(INPUT DATA)

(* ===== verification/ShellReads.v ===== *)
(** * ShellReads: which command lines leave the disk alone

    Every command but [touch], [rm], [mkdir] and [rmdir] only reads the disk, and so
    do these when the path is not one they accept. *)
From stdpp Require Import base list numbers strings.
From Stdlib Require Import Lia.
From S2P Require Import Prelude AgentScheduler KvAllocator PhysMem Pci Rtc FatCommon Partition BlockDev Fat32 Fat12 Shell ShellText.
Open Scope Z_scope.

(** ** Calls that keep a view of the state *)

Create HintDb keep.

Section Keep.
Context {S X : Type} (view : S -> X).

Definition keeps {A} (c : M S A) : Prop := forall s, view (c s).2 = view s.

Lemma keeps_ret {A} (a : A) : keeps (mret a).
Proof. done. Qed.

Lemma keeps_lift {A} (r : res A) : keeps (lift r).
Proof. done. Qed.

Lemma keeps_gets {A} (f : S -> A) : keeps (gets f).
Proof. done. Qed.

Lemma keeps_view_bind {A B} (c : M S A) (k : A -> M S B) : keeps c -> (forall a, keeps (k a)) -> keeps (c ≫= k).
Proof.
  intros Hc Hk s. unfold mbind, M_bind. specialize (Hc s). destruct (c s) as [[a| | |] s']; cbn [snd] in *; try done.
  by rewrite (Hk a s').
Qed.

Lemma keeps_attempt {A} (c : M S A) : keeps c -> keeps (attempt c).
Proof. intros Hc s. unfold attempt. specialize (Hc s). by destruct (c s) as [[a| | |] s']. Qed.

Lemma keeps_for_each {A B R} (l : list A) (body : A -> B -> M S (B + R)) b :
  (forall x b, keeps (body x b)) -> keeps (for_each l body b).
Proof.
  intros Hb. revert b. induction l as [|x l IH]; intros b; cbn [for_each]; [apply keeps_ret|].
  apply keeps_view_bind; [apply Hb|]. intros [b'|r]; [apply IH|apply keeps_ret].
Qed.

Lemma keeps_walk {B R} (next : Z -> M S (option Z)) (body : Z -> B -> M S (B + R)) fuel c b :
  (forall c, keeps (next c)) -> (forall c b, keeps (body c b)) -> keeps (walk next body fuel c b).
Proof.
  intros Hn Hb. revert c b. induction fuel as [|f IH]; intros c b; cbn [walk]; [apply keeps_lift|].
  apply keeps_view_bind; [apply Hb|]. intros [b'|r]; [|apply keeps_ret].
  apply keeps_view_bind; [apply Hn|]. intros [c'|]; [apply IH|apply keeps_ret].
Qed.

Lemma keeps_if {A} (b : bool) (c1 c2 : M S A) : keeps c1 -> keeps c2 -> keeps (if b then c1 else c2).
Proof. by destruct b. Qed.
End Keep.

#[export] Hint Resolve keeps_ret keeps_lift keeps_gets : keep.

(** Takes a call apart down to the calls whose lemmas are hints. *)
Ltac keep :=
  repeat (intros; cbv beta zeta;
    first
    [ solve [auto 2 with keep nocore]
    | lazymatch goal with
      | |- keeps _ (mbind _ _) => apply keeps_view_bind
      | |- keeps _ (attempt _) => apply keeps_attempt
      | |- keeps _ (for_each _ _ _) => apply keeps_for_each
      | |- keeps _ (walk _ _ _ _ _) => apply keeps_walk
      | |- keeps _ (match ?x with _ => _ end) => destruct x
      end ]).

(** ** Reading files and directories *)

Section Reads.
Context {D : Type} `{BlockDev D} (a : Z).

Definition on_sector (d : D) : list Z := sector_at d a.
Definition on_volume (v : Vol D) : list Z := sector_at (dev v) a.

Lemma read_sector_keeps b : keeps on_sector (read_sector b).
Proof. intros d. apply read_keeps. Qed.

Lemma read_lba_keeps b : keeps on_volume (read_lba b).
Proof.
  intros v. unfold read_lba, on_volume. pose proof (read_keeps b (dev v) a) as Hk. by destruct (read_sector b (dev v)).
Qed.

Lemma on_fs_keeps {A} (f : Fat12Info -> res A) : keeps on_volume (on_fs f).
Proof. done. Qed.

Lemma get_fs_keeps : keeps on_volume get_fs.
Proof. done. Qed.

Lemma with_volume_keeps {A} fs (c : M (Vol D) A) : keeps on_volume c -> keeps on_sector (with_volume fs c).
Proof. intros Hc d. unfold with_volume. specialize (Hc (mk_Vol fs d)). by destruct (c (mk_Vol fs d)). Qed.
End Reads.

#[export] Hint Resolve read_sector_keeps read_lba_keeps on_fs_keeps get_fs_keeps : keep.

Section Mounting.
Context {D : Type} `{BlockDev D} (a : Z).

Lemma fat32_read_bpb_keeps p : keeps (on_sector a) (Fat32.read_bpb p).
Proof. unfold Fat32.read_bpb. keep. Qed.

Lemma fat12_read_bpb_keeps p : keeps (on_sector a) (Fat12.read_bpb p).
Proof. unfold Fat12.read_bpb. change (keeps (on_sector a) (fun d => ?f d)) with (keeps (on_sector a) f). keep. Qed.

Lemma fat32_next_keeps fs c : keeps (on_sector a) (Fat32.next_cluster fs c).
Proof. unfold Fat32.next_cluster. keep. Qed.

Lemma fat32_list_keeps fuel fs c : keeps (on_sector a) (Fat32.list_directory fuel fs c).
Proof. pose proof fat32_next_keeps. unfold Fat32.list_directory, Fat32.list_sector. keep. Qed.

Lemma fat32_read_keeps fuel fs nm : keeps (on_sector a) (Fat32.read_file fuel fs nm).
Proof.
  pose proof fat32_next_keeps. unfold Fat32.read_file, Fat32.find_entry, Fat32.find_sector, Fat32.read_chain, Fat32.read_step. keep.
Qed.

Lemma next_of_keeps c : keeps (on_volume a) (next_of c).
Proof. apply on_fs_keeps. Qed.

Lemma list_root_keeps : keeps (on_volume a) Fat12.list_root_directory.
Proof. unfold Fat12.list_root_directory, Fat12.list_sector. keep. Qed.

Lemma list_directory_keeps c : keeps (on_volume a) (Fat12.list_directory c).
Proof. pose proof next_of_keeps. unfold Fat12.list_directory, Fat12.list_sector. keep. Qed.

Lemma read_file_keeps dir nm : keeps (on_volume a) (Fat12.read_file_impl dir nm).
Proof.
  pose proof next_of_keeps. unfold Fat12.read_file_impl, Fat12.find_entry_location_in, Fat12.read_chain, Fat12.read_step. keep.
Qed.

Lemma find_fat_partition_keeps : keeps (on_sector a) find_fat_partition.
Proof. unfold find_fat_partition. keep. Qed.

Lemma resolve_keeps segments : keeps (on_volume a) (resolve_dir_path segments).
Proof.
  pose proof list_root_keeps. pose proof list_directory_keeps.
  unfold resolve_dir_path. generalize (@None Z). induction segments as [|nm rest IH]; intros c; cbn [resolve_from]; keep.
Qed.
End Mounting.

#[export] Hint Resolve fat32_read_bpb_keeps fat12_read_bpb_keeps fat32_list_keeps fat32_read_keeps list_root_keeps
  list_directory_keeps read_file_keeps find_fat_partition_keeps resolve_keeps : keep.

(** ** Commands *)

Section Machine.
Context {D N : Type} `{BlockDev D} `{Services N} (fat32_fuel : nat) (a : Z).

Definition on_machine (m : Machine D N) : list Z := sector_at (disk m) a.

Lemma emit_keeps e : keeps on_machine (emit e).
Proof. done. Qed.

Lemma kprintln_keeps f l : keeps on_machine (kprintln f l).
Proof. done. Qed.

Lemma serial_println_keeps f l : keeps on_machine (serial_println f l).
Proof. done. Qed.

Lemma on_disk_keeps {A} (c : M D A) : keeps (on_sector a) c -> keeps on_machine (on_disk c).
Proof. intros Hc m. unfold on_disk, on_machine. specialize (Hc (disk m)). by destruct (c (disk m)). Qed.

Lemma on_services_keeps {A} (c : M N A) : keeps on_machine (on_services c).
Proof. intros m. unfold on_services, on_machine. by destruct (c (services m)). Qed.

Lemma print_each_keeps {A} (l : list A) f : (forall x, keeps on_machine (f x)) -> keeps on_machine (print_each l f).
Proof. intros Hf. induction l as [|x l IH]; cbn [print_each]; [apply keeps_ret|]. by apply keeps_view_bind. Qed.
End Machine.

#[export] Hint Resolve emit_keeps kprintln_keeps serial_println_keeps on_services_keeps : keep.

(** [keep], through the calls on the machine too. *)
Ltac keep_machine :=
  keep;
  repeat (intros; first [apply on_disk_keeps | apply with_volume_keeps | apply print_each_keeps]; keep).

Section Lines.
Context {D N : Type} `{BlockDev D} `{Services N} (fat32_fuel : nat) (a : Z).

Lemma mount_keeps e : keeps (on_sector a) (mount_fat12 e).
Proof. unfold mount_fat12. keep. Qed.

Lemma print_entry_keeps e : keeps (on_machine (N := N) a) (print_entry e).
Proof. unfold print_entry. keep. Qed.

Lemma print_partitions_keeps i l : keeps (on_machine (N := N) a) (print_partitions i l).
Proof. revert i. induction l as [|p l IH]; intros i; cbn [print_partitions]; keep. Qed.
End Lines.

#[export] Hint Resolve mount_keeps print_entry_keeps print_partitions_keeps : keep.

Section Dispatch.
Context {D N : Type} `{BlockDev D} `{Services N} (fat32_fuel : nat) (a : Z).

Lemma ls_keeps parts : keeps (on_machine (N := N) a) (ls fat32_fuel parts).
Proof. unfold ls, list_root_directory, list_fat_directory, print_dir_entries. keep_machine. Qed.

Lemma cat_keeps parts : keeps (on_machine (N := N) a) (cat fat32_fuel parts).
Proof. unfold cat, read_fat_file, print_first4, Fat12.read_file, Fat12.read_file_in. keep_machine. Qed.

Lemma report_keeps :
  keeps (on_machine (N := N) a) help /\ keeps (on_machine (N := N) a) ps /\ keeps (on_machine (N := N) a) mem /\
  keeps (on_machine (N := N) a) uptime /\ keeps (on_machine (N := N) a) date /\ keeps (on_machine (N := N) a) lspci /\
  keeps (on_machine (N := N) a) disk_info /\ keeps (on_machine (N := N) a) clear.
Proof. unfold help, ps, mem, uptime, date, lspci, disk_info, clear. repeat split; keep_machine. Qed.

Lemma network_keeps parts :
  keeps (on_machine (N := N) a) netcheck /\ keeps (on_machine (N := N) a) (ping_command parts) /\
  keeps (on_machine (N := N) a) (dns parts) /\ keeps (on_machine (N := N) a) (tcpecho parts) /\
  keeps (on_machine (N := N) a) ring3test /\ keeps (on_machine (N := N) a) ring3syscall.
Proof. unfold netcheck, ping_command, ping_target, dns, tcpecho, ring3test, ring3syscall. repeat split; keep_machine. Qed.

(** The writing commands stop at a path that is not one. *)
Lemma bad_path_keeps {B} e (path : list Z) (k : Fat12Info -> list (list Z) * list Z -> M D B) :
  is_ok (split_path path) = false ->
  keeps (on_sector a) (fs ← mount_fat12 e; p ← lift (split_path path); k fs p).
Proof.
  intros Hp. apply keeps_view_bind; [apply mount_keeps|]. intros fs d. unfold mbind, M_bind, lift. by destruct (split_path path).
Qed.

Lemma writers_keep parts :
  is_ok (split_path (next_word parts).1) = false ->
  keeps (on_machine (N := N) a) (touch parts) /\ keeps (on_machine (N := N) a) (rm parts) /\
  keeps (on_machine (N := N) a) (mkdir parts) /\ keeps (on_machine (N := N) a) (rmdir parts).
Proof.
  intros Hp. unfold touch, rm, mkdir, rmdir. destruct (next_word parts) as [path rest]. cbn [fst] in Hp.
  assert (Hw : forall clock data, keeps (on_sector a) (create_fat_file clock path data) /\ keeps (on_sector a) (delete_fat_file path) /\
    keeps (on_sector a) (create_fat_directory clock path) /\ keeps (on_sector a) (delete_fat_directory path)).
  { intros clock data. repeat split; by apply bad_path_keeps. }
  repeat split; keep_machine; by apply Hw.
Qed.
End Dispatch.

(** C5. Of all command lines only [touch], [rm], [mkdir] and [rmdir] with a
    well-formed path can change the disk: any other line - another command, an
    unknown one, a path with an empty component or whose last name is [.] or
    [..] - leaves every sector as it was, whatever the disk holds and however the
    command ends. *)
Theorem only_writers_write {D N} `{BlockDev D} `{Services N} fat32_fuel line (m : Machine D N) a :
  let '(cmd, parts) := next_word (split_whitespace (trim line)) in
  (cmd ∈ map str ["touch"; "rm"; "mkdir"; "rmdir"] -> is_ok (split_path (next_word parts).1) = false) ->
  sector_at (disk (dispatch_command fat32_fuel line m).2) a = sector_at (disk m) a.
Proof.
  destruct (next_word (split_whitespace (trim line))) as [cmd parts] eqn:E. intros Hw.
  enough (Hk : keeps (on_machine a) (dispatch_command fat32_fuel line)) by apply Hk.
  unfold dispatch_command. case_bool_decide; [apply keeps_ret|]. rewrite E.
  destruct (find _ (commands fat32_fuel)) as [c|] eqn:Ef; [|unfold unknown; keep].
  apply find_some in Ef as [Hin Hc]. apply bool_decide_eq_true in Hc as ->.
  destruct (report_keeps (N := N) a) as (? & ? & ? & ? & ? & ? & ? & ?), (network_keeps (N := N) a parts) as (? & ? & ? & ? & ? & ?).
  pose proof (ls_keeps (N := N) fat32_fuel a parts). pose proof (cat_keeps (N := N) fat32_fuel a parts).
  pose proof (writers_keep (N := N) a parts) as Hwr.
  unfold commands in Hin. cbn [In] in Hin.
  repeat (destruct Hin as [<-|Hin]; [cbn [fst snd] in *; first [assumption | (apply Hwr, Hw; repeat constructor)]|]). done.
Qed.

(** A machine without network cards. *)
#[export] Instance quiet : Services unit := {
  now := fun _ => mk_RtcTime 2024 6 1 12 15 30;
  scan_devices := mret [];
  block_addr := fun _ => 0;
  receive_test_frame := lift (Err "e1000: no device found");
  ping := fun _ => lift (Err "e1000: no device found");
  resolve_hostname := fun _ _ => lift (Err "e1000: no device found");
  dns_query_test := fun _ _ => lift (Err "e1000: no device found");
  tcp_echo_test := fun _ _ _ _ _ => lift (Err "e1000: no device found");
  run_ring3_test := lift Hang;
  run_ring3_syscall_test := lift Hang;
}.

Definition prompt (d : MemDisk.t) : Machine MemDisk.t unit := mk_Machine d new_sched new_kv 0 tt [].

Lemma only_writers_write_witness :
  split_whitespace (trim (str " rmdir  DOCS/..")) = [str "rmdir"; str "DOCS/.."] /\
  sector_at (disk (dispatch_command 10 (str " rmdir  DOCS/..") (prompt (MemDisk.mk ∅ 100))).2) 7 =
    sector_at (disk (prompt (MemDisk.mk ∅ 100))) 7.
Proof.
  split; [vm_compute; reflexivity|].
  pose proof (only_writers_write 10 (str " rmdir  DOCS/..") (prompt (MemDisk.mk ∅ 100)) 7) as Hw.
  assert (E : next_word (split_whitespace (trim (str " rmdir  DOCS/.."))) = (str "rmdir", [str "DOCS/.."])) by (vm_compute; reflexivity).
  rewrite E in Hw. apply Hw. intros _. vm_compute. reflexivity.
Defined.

(End INPUT DATA)

- **GOAL OF THE EXERCISE**: For the entries above, state how many lines contain the word "specialize". Provide the number by itself.

- **REPLY**: 4